Basic Income as an Answer to Poverty
Economist Stewart Lansley is the co-author (with Howard Reed) of the Compass reports, Basic Income for All: From Desirability to Feasibility, and Universal Basic Income, An Idea Whose Time Has Come? These reports have been cited as evidence that basic income is not a solution to poverty, in this blog Stewart examines this claim.
A key claim for a basic income (BI) — a universal payment to all citizens, no questions asked — is that it would be a powerful way of radically reducing poverty in the UK. This notion however has remained a controversial subject for some. Chris Goulden, Policy Director at the Joseph Rowntree Foundation, for example, has argued that, far from tackling poverty, a BI would increase it. It would be better, he claims, to improve the existing system. The Conservative government has sometimes cited Goulden’s blog to support its defence of Universal Credit, so it’s worth directly addressing this question in more detail.

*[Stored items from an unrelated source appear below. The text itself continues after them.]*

(** A collaborator like [E0] that finds every subchannel gone, with a
    driver that wants to keep its device. *)
Definition E_lost : collab :=
  mk_collab (HZ E0) (fun _ _ => None) (o_css_probe_device E0)
    (fun _ _ _ => 1)
    (o_ccw_device_online E0) (o_ccw_device_offline E0)
    (o_ccw_device_recognition E0) (o_ccw_device_stlck E0) (o_dev_fsm_event E0)
    (o_ccw_device_trigger_reprobe E0) (o_final_state E0) (o_recog_done E0)
    (o_device_move E0) (o_kzalloc E0) (o_try_module_get E0)
    (o_strict_strtoul E0).

(** [w_on] with the binding of subchannel 10 cleared. *)
Definition w_unbound_sch : world :=
  set_schs (<[10%positive := sample_sch 10 0x1234 None [1%positive]]> (schs w_on))
    w_on.

(** ** End of recognition *)

(** [css_init_done] is the flag of css.c that tells whether the channel
    subsystem has finished its start-up.  The counter of devices in
    recognition ([ccw_device_init_count]) is not part of the store. *)
Definition io_subchannel_recog_done (css_init_done : Z) (cdev : dev_ptr)
    : M unit :=
  if css_init_done =? 0 then
    cdev_upd cdev (set_recog_done true)
  else
  let* c := cdev_get cdev in
  match state c with
  | DEV_STATE_NOT_OPER =>
      cdev_upd cdev (set_recog_done true) >>
      (* Remove device found not operational. *)
      let* got := get_device (cdev_dev cdev) in
      if negb got then ret tt else
      PREPARE_WORK cdev W_ccw_device_call_sch_unregister >>
      queue_work cdev
  | DEV_STATE_BOXED
      (* Device did not respond in time. *)
  | DEV_STATE_OFFLINE =>
      (* We can't register the device in interrupt context so
         we schedule a work item. *)
      let* got := get_device (cdev_dev cdev) in
      if negb got then ret tt else
      PREPARE_WORK cdev W_io_subchannel_register >>
      queue_work cdev
  | _ => ret tt
  end.

(** The work the end of recognition queues for a device in state [st]. *)
Definition recog_work (st : dev_state) : option work_func :=
  match st with
  | DEV_STATE_NOT_OPER => Some W_ccw_device_call_sch_unregister
  | DEV_STATE_BOXED | DEV_STATE_OFFLINE => Some W_io_subchannel_register
  | _ => None
  end.

(** Device 1 of [w_on], found not operational by recognition. *)
Definition w_notoper : world :=
  set_devs (<[1%positive := set_recog_done false
                (sample_cdev DEV_STATE_NOT_OPER 10%positive 0x1234 false)]>
              (devs w_on)) w_on.

(** ** Subchannel configuration *)

(** The fields of [struct schib_config] that [io_subchannel_init_config]
    sets. *)
Record schib_config := mk_config {
  cfg_csense : Z;
  cfg_mp : Z;
  cfg_intparm : Z
}.

(** [pim] is [sch->schib.pmcw.pim], the eight-bit mask of installed
    paths. *)
Definition io_subchannel_init_config (pim : Z) : schib_config :=
  (* memset(&sch->config, 0, sizeof(sch->config)) *)
  let config := mk_config 0 0 0 in
  let config := mk_config 1 (cfg_mp config) (cfg_intparm config) in
  (* Use subchannel mp mode when there is more than 1 installed CHPID. *)
  if negb (Z.land pim (pim - 1) =? 0)
  then mk_config (cfg_csense config) 1 (cfg_intparm config)
  else config.

(** The number of paths a mask installs. *)
Definition installed_paths (pim : Z) : nat :=
  length (List.filter (Z.testbit pim) (seqZ 0 8)).

(** ** The console device *)










(** ** Attribute output *)

Definition chars (s : string) : list Ascii.ascii := String.list_ascii_of_string s.

(** The characters ['0'] and ['\n']. *)
Definition char_0 : Ascii.ascii := Ascii.ascii_of_nat 48.
Definition newline : list Ascii.ascii := [Ascii.ascii_of_nat 10].

Definition hex_digit (upper : bool) (d : Z) : Ascii.ascii :=
  Ascii.ascii_of_nat
    (Z.to_nat (if d <? 10 then 48 + d else (if upper then 55 else 87) + d)).

Fixpoint hex_digits (upper : bool) (fuel : nat) (v : Z) (acc : list Ascii.ascii)
    : list Ascii.ascii :=
  match fuel with
  | O => acc
  | S fuel' =>
      let acc' := hex_digit upper (v mod 16) :: acc in
      if v / 16 =? 0 then acc' else hex_digits upper fuel' (v / 16) acc'
  end.

(** Modelled from the spec: the [printf] conversions [%0<width>X]
    ([upper]) and [%0<width>x] of lib/vsprintf.c print an unsigned value
    with at least [width] hexadecimal digits, padded with zeros. *)
Definition fmt_hex (upper : bool) (width : nat) (v : Z) : list Ascii.ascii :=
  let s := hex_digits upper 16 v [] in
  replicate (width - length s)%nat char_0 ++ s.

(** Modelled from the spec: [snprintf] of lib/vsprintf.c writes at most
    [size - 1] characters and the terminating NUL, nothing for size 0, and
    returns the length of the whole output.  The first component is what
    the buffer holds in front of the NUL. *)
Definition snprintf (size : Z) (s : list Ascii.ascii) : list Ascii.ascii * Z :=
  (take (Z.to_nat (size - 1)) s, Z.of_nat (length s)).

(** [struct ccw_device_id] of ccwdev.h: [cu_type] and [dev_type] are
    [__u16], [cu_model] and [dev_model] are [__u8]. *)
Record ccw_device_id := mk_ccw_id {
  id_cu_type : Z;
  id_cu_model : Z;
  id_dev_type : Z;
  id_dev_model : Z
}.

Definition snprint_alias (size : Z) (id : ccw_device_id) (suffix : list Ascii.ascii)
    : list Ascii.ascii * Z :=
  let '(buf, len) :=
    snprintf size (chars "ccw:t" ++ fmt_hex true 4 (id_cu_type id) ++
                   chars "m" ++ fmt_hex true 2 (id_cu_model id)) in
  if len >? size then (buf, len) else
  (* buf += len; size -= len; *)
  let size := size - len in
  let '(buf', len') :=
    if negb (id_dev_type id =? 0) then
      snprintf size (chars "dt" ++ fmt_hex true 4 (id_dev_type id) ++
                     chars "dm" ++ fmt_hex true 2 (id_dev_model id) ++ suffix)
    else
      snprintf size (chars "dtdm" ++ suffix) in
  (buf ++ buf', len + len').

Definition PAGE_SIZE : Z := 4096.

Definition modalias_show (id : ccw_device_id) : list Ascii.ascii * Z :=
  let '(buf, len) := snprint_alias PAGE_SIZE id newline in
  (buf, if len >? PAGE_SIZE then PAGE_SIZE else len).

(** Modelled from the spec: [add_uevent_var] of lib/kobject_uevent.c
    appends a variable to the environment, or fails with a nonzero code when
    the environment is full.  Whether it is full is [full]'s answer. *)
Definition add_uevent_var (full : list (list Ascii.ascii) -> list Ascii.ascii -> Z)
    (env : list (list Ascii.ascii)) (var : list Ascii.ascii) : Z * list (list Ascii.ascii) :=
  let rc := full env var in
  if rc =? 0 then (0, env ++ [var]) else (rc, env).
(** * Cluster cleaving: a shallow embedding of [OTU_cleaver.py]

    The script post-processes the output of the swarm clustering tool.  It
    selects candidate local seeds from per-sample statistics, removes the
    ones that are global seeds, indexes the clusters that contain a
    candidate, replays the merge log of those clusters to carve sub-clusters,
    and finally sorts each sub-cluster and writes updated statistics and
    membership files.

    Conventions of the embedding:
    - a text file is the list of its lines, a line is a [string] whose
      characters are code points below 256;
    - Python integers are [Z];
    - a Python exception is a value [Raise e] of the type [result];
    - a dictionary whose iteration order is never observed is a [gmap], a
      dictionary that is iterated is an association list in insertion order,
      a set is a [gset];
    - the order in which Python iterates over a set is not specified: the
      one place where the script does it takes the order as a parameter. *)

From Stdlib Require Import ZArith Lia Ascii String.
From Stdlib Require Floats.SpecFloat.
From stdpp Require Import gmap strings list sorting pretty.

Local Open Scope string_scope.
Local Open Scope list_scope.
Local Open Scope Z_scope.

(** ** Exceptions *)

Inductive exn : Type :=
  | ValueError
  | KeyError
  | IndexError
  | UnboundLocalError
  | OverflowError
  | TypeError
  | SystemExit (status : Z).

Inductive result (A : Type) : Type :=
  | Ok (a : A)
  | Raise (e : exn).
Arguments Ok {A} a.
Arguments Raise {A} e.

#[global] Instance result_ret : MRet result := @Ok.
#[global] Instance result_bind : MBind result :=
  λ A B f m, match m with Ok a => f a | Raise e => Raise e end.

So would a BI cut poverty or raise it? To find out, Compass has tested the feasibility and impact of two distinct models of BI. First, a full scheme, which would largely tear up the existing system and replace it with a generous system of payments. This ‘big-bang’ approach is promoted most fully by advocates of a utopian ‘post-capitalist’, ‘post-work’ world. Secondly, a partial scheme, with a more modest level of payment, at least initially, and grafted onto the existing system.
Conservative critics point to the fact that our report found that a full scheme would be either too expensive or would create too many losers, and is not feasible in current circumstances. This is because the current system, partly because of its reliance on means-testing, is able to deliver large sums to some targeted groups. But this is not what most BI advocates are calling for and critics are ignoring the benefits of a so-called partial scheme.
Instead, a partial scheme (with rates of £60 for adults (under 65), £40 for children and £175 for adults over 65) that retained most of the current system would be feasible and affordable. These rates would pay £10,400 a year for a family of four. This scheme would:
- be highly progressive.
- by boosting the incomes of the poorest families, cut child poverty by more than a third and working-age poverty by over a fifth.
- reduce inequality, strengthen universalism and cut means-testing.
Other studies have shown similar outcomes and the ‘partial’ approach is now favoured by models done by the RSA, Reform Scotland and Citizens Basic Income Trust. Moreover, BI is also not just a way of tackling poverty. It would boost incomes for the majority of households, with the gains concentrated amongst the poorest. While a BI is not a silver bullet, it would also promote greater personal choice over work, education, caring and volunteering. It would provide a protective cushion, lower the risk of poverty, and strengthen family security. Goulden dismisses the ‘partial scheme` as ‘not a real BI’. This is simply wrong. It would deliver a guaranteed, no-strings-attached — if initially modest — income for all.
The net cost could be met by the abolition of the personal tax allowance, and by small rises in tax and national insurance rates. Though other forms of funding could be used, these tax changes would ensure that the benefit of the BI payments would be clawed back from higher income households.
There is a strong case for reframing this debate around the idea of a firm and guaranteed income floor. Sitting below the existing benefit system, this floor would constitute a significant new anti-poverty instrument and safety net and it’s an approach that’s backed by the likes of NEF and Fabians. The idea of a ‘guaranteed national minimum’ has a long history in the UK, but while it was highly influential in the making of the post-war social security system, it has never come close to realisation. Creating such a floor would finally upgrade the existing benefit system, built and modified in twentieth century conditions, for a 21st century world.
The scheme could be introduced at one go or phased in incrementally, with the starting-level income floor raised over time, through for example, the returns from a targeted, citizen’s wealth fund, owned on an equal basis by all citizens. Giving everyone an equal stake in economic success, the fund would automatically capture and distribute economic gains equally to all and across generations.
The history of progressive change shows that originally controversial ideas — from the NHS to the national minimum wage — take long periods of debate and campaigning to come to fruition, but then become so popular that they are embraced by former critics. Like these radical predecessors, a BI scheme has huge potential strengths. It would lock a new anti-poverty bias into our social structures, while providing a new springboard for more stable and fulfilling lives.